If Trudeau’s essays on the Asbestos Strike are significant for the intellectual history of Quebec, they are fundamentally important in his own intellectual biography. In them we sense that Trudeau, the student who fiercely cherished his individuality, the adolescent who chafed against authority, and the young lover who dreamed of a haven from the deadened hand of Catholic morality, believes he has finally broken free. His own past has become another country, one he has largely abandoned and whose monuments he no longer honours. Those long nights and days at Brébeuf College where he pored over the texts of Abbé Groulx, French religious philosophers, and assorted papal encyclicals now seemed like wasted time. His interpretation of historical change focused in quasi-Marxist terms on economic forces, rejecting the role of social thought that, in Quebec, did not reflect reality.15 Like many of his colleagues on Cité libre, he dismissed his early studies as useless, unrelated to the real life of workers or the contemporary needs of Quebec.*
The passionately idealistic yet traditional anti-Communist Catholic youth who had demonstrated against André Malraux, supported Marshal Pétain, and possibly thrown stones through Jewish shop windows had, by his early thirties, become a s
ocialist who used Marxist dialectics to understand economic change and now notoriously claimed that priests had no more divine right than prime ministers or anyone else. Just over a decade earlier, Trudeau had vigorously supported the nationalist Bloc populaire canadien, had funded the conservative nationalist Notre Temps, and had even had nationalists muse about him leading an independence movement. In the mid-forties, François Hertel was his close companion, Catholic and nationalist thought a preoccupation, and Abbé Groulx an admired counsel. Now, in the mid-fifties, he had begun to form his own independent opinions and to break from his roots: he chided his mentor Hertel, attacked his friend Father Richard Arès, and derided François-Albert Angers, who had supported him against Father Braun after his trip to the Soviet Union.

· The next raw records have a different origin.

(* ===== verification/DynQueueList.v ===== *)
(** The queue of a dynamic pool as a list: sequences of publications, takes and
    ticket cancellations. *)
From S2P Require Import Prelude Prog Sync Seq SeqLogic AdmissionGate PoolAccounting.
From S2P Require Import AccountingRefine Types Hooks PoolJob JobLifecycle SeqPool DynState DynInner.
From S2P Require Import DynQueue Concrete.
Local Open Scope Z_scope.
#[local] Arguments bind : simpl never.

(** ** Sequences of queue operations *)
Inductive QueueOp : Type := QPublish (j : JobSpec) | QTake | QCancel (e : nat).

Inductive QueueReply : Type :=
| ReplyPublish (r : Result unit PoolJobSubmissionError)
| ReplyTake (job : option PoolJob)
| ReplyCancel (won : bool).

(** The specification: a list of jobs with distinct identities. *)
Inductive queue_step (panics : Event -> bool) :
    QueueOp -> list (nat * JobSpec) -> QueueReply -> list (nat * JobSpec) -> Prop :=
| publish_accepted j q e :
    acceptance_fails panics j = false -> e ∉ map fst q ->
    queue_step panics (QPublish j) q (ReplyPublish (Ok tt)) (q ++ [(e, j)])
| publish_panicked j q :
    acceptance_fails panics j = true ->
    queue_step panics (QPublish j) q (ReplyPublish (Err AcceptancePanicked)) q
| take_front e j q :
    queue_step panics QTake ((e, j) :: q) (ReplyTake (Some (accepted_job panics j).2)) q
| take_empty : queue_step panics QTake [] (ReplyTake None) []
| cancel_queued e j q1 q2 :
    queue_step panics (QCancel e) (q1 ++ (e, j) :: q2) (ReplyCancel true) (q1 ++ q2)
| cancel_late e q :
    e ∉ map fst q -> queue_step panics (QCancel e) q (ReplyCancel false) q.

Inductive queue_steps (panics : Event -> bool) :
    list QueueOp -> list (nat * JobSpec) -> list QueueReply -> list (nat * JobSpec) -> Prop :=
| steps_done q : queue_steps panics [] q [] q
| steps_next op ops q r q1 rs q2 :
    queue_step panics op q r q1 -> queue_steps panics ops q1 rs q2 ->
    queue_steps panics (op :: ops) q (r :: rs) q2.

(** The code: publication gets its slot as a growing pool gives it. *)
Definition queue_op {S M} `{Monitor M} `{UserCode S} (self : lens S (ThreadPoolInner M)) (op : QueueOp) :
    prog S QueueReply :=
  match op with
  | QPublish j =>
      tp_reserve_worker_handoff_slot self ;;
      r <- accept_and_enqueue_reserved_job self (new_job j) ;; Ret (ReplyPublish r)
  | QTake => job <- try_take_queued_job self ;; Ret (ReplyTake job)
  | QCancel e => won <- cancel_queued_entry self e ;; Ret (ReplyCancel won)
  end.

Fixpoint queue_ops {S M} `{Monitor M} `{UserCode S} (self : lens S (ThreadPoolInner M)) (ops : list QueueOp) :
    prog S (list QueueReply) :=
  match ops with
  | [] => Ret []
  | op :: ops => r <- queue_op self op ;; rs <- queue_ops self ops ;; Ret (r :: rs)
  end.

Section sequences.
Context {S M : Type} `{MonitorLaws M}.
Context (self : lens S (ThreadPoolInner M)) (log : lens S (list Event)).
Context `{!LensLaws self, !LensLaws log, !Apart self log} (panics : Event -> bool).
Implicit Types (v : QView) (t : nat) (q : list (nat * JobSpec)).
Definition sequence_user : UserCode S := queue_user log panics.
#[local] Existing Instance sequence_user.

Definition queue_jobs q : list (nat * PoolJob) := map (fun x => (x.1, (accepted_job panics x.2).2)) q.

(** [n] more jobs can be counted. *)
Definition room_for (n : Z) (a : Ledger) : Prop :=
  led_slots a + n < USIZE_MOD /\ led_submitted a + n < USIZE_MOD /\ 0 <= led_reserved a.

(** A pool that is not stopping, with room for [n] more jobs and queue [q]. *)
Definition queue_at (n : Z) q (p : ThreadPoolInner M) : Prop :=
  exists a st k rest, qview_of (MkQView a (queue_jobs q) st false k rest) p /\ room_for n a.

Lemma queue_jobs_ids q : map fst (queue_jobs q) = map fst q.
Proof. unfold queue_jobs. by rewrite map_map. Qed.

Lemma pdoes_queue_op t op n q s :
  0 <= n -> queue_at (n + 1) q (seen_pool s) ->
  pdoes self log t (queue_op self op) s (fun r s' _ =>
    exists q', queue_step panics op q r q' /\ queue_at n q' (seen_pool s')).
Proof.
  intros Hn (a & st & k & rest & Hv & Hr1 & Hr2 & Hr3). destruct op as [j| |e]; cbn [queue_op]; apply pdoes_bind.
  - assert (Hlt : (led_slots a + 1 <? USIZE_MOD) = true) by lia.
    eapply (pdoes_count self log t LHandoff); [reflexivity|apply (qv_counts _ _ Hv)|cbn; unfold led_reserve; by rewrite Hlt|].
    intros x Hx. apply pdoes_bind. set (s1 := with_pool _ s).
    assert (Hv1 : qview_of (MkQView (led_add a 1 0 0 0 0 0) (queue_jobs q) st false k rest) (seen_pool s1)).
    { destruct Hv. constructor; cbn in *; first [done|lia]. }
    eapply pdoes_mono; [apply (pdoes_accept_and_enqueue self log panics t _ s1 j Hv1); unfold led_submitted in *; cbn in *; lia|].
    intros r s2 evs [_ Hacc]. apply pdoes_ret. cbn in Hacc. rewrite !led_add_add in Hacc.
    destruct (acceptance_fails panics j) eqn:Hf.
    + destruct Hacc as (-> & _ & _ & Hv2). exists q. split; [by constructor|]. rewrite led_add_0 in Hv2.
      exists a, st, k, rest. split; [exact Hv2|]. unfold room_for. lia.
    + destruct Hacc as (-> & _ & e & Hv2). exists (q ++ [(e, j)]). split.
      * constructor; [done|]. pose proof (qv_distinct _ _ Hv2) as Hd. cbn in Hd.
        rewrite map_app, queue_jobs_ids in Hd. apply NoDup_app in Hd as (_ & Hd & _). intros Hin. apply (Hd e Hin). set_solver.
      * eexists _, st, k, rest. unfold queue_jobs. rewrite map_app. split; [exact Hv2|].
        unfold room_for, led_slots, led_submitted in *. cbn. lia.
  - eapply pdoes_mono; [apply (pdoes_try_take self log t _ s Hv)|]. cbn.
    intros r s1 e (_ & _ & Hr). apply pdoes_ret. destruct q as [|[e1 j] q]; cbn in Hr; destruct Hr as [-> Hv1].
    + exists []. split; [constructor|]. exists a, st, k, rest. split; [exact Hv1|]. unfold room_for. lia.
    + exists q. split; [constructor|]. eexists _, st, k, rest. split; [exact Hv1|].
      unfold room_for, led_slots, led_submitted in *. cbn. lia.
  - destruct (decide (e ∈ map fst q)) as [Hin|Hin].
    + apply list_elem_of_fmap in Hin as ([e1 j] & -> & Hin). apply list_elem_of_split in Hin as (q1 & q2 & ->).
      eapply pdoes_mono.
      { apply (pdoes_cancel_entry self log panics t _ s e1 j (queue_jobs q1) (queue_jobs q2) Hv). cbn.
        unfold queue_jobs. by rewrite map_app. }
      intros r s1 evs (-> & _ & _ & entry & Hv1). apply pdoes_ret. exists (q1 ++ q2). split; [constructor|].
      eexists _, st, k, _. unfold queue_jobs. rewrite map_app. split; [exact Hv1|].
      unfold room_for, led_slots, led_submitted in *. cbn. lia.
    + eapply pdoes_mono; [apply (pdoes_cancel_absent self log panics t _ s e Hv); cbn; by rewrite queue_jobs_ids|].
      intros r s1 evs (-> & _ & _ & Hv1). apply pdoes_ret. exists q. split; [by constructor|].
      exists a, st, k, rest. split; [exact Hv1|]. unfold room_for. lia.
Qed.

Lemma pdoes_queue_ops t ops : forall q s,
  queue_at (Z.of_nat (length ops)) q (seen_pool s) ->
  pdoes self log t (queue_ops self ops) s (fun rs s' _ =>
    exists q', queue_steps panics ops q rs q' /\ queue_at 0 q' (seen_pool s')).
Proof.
  induction ops as [|op ops IH]; intros q s Hq; cbn [queue_ops].
  - apply pdoes_ret. exists q. split; [constructor|exact Hq].
  - apply pdoes_bind. eapply pdoes_mono.
    { apply (pdoes_queue_op t op (Z.of_nat (length ops)) q s); [lia|]. cbn [length] in Hq.
      replace (Z.of_nat (length ops) + 1) with (Z.of_nat (Datatypes.S (length ops))) by lia. exact Hq. }
    intros r s1 e (q1 & Hstep & Hq1). apply pdoes_bind. eapply pdoes_mono; [by apply (IH q1)|].
    intros rs s2 e2 (q2 & Hsteps & Hq2). apply pdoes_ret. exists q2. split; [by econstructor|exact Hq2].
Qed.
End sequences.

(** C13. The queue of a dynamic pool is a first-in first-out list of jobs from which
    tickets remove single entries: any sequence of publications, takes by workers
    and ticket cancellations, run from a pool that is not stopping, ends without
    a panic and answers what the abstract list answers. A take yields the oldest
    job left, a cancellation wins exactly when its entry is still queued and keeps
    the order of the others, and no entry is ever handed out twice. *)
Theorem dyn_queue_refines_list {S M} `{Monitor M} (HM : MonitorLaws M)
    (self : lens S (ThreadPoolInner M)) (log : lens S (list Event))
    (HL : LensLaws self) (HLl : LensLaws log) (HA : Apart self log)
    (panics : Event -> bool) (t : nat) (ops : list QueueOp) (q : list (nat * JobSpec)) (w : world S)
    (Hq : queue_at panics (Z.of_nat (length ops)) q (part self w)) :
  exists rs w' q',
    runs t (queue_ops (H0 := recording log panics) self ops) w (Returned rs w') /\
    queue_steps panics ops q rs q' /\ queue_at panics 0 q' (part self w').
Proof.
  destruct (pdoes_queue_ops self log panics t ops q (MkSeen (part self w) (w_spawned w)) Hq w)
    as (rs & w' & s' & e & Hr & [Hp _] & _ & _ & q' & Hs & Hq').
  { by split. }
  exists rs, w', q'. split; [exact Hr|]. split; [exact Hs|]. by rewrite Hp.
Qed.

(** A pool that may grow from one to two workers, with a queue of one. *)
Definition demo_config : ThreadPoolConfig := MkThreadPoolConfig 1 2 (Some 1) "w" None 60 false.
Definition demo_pool : ThreadPoolInner CMon := thread_pool_inner_new demo_config thread_pool_hooks_new.
Definition demo_world : world (ThreadPoolInner CMon * list Event) := World (demo_pool, []) [] [].
Definition demo_view : QView := MkQView (ledger_empty (Some 1)) [] (thread_pool_state_new demo_config) false 0
  (MkRest "w" None thread_pool_hooks_new ∅).

Lemma demo_qview : qview_of demo_view (part fst_l demo_world).
Proof.
  constructor; try done; try constructor; try (vm_compute; repeat split; discriminate || reflexivity).
  intros e job Hin. by apply not_elem_of_nil in Hin.
Qed.

Lemma dyn_queue_refines_list_witness :
  let ops := [QPublish (SpecDetached 1); QPublish (SpecCustom 0 2 3); QPublish (SpecTask 4 5); QTake; QTake; QTake] in
  let panics e := match e with Called 0 => true | _ => false end in
  queue_at panics 6 [] (part fst_l demo_world) /\
  exists rs w' q', runs 0 (queue_ops (H0 := recording snd_l panics) fst_l ops) demo_world (Returned rs w') /\
    queue_steps panics ops [] rs q' /\ queue_at panics 0 q' (part fst_l w').
Proof.
  intros ops panics. assert (Hq : queue_at panics 6 [] (part fst_l demo_world)).
  { exists (ledger_empty (Some 1)), (thread_pool_state_new demo_config), 0, (MkRest "w" None thread_pool_hooks_new ∅). split; [exact demo_qview|].
    vm_compute. repeat split; discriminate || reflexivity. }
  split; [exact Hq|].
  exact (dyn_queue_refines_list _ fst_l snd_l _ _ _ panics 0 ops [] demo_world Hq).
Defined.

Trudeau’s time in Ottawa had bred a strong resentment against the second-class status of French-speaking Canadians within the Canadian public service. The fifties in Montreal now provided him with a practical education that made him a bitter opponent of the conservative and nationalist government of Duplessis and a resentful critic of the church that tried to silence him and his colleagues. And, through Frank Scott, the CCF, the Canadian labour movement, and his participation in the Canadian Institute of International Affairs (through which he attended two international conferences in Africa and in Asia), Trudeau would increasingly develop relationships with English Canadians who had considerable respect for his credentials from Harvard and the London School of Economics.16 With his effortless and often eloquent English and his liking for foreign travel, he was sought out for conferences and media appearances in English Canada. His striking appearance, whimsical yet elegant taste in clothes, and unpredictability of views made him a well-known figure in Montreal cultural and intellectual circles, and television carried his name and views to a broader audience. While some of his previous characteristics changed significantly in this decade, others remained constant. He was still elusive, a mystery to those around him. And he continued to pursue his ambition for public life, even if its object was not yet clear.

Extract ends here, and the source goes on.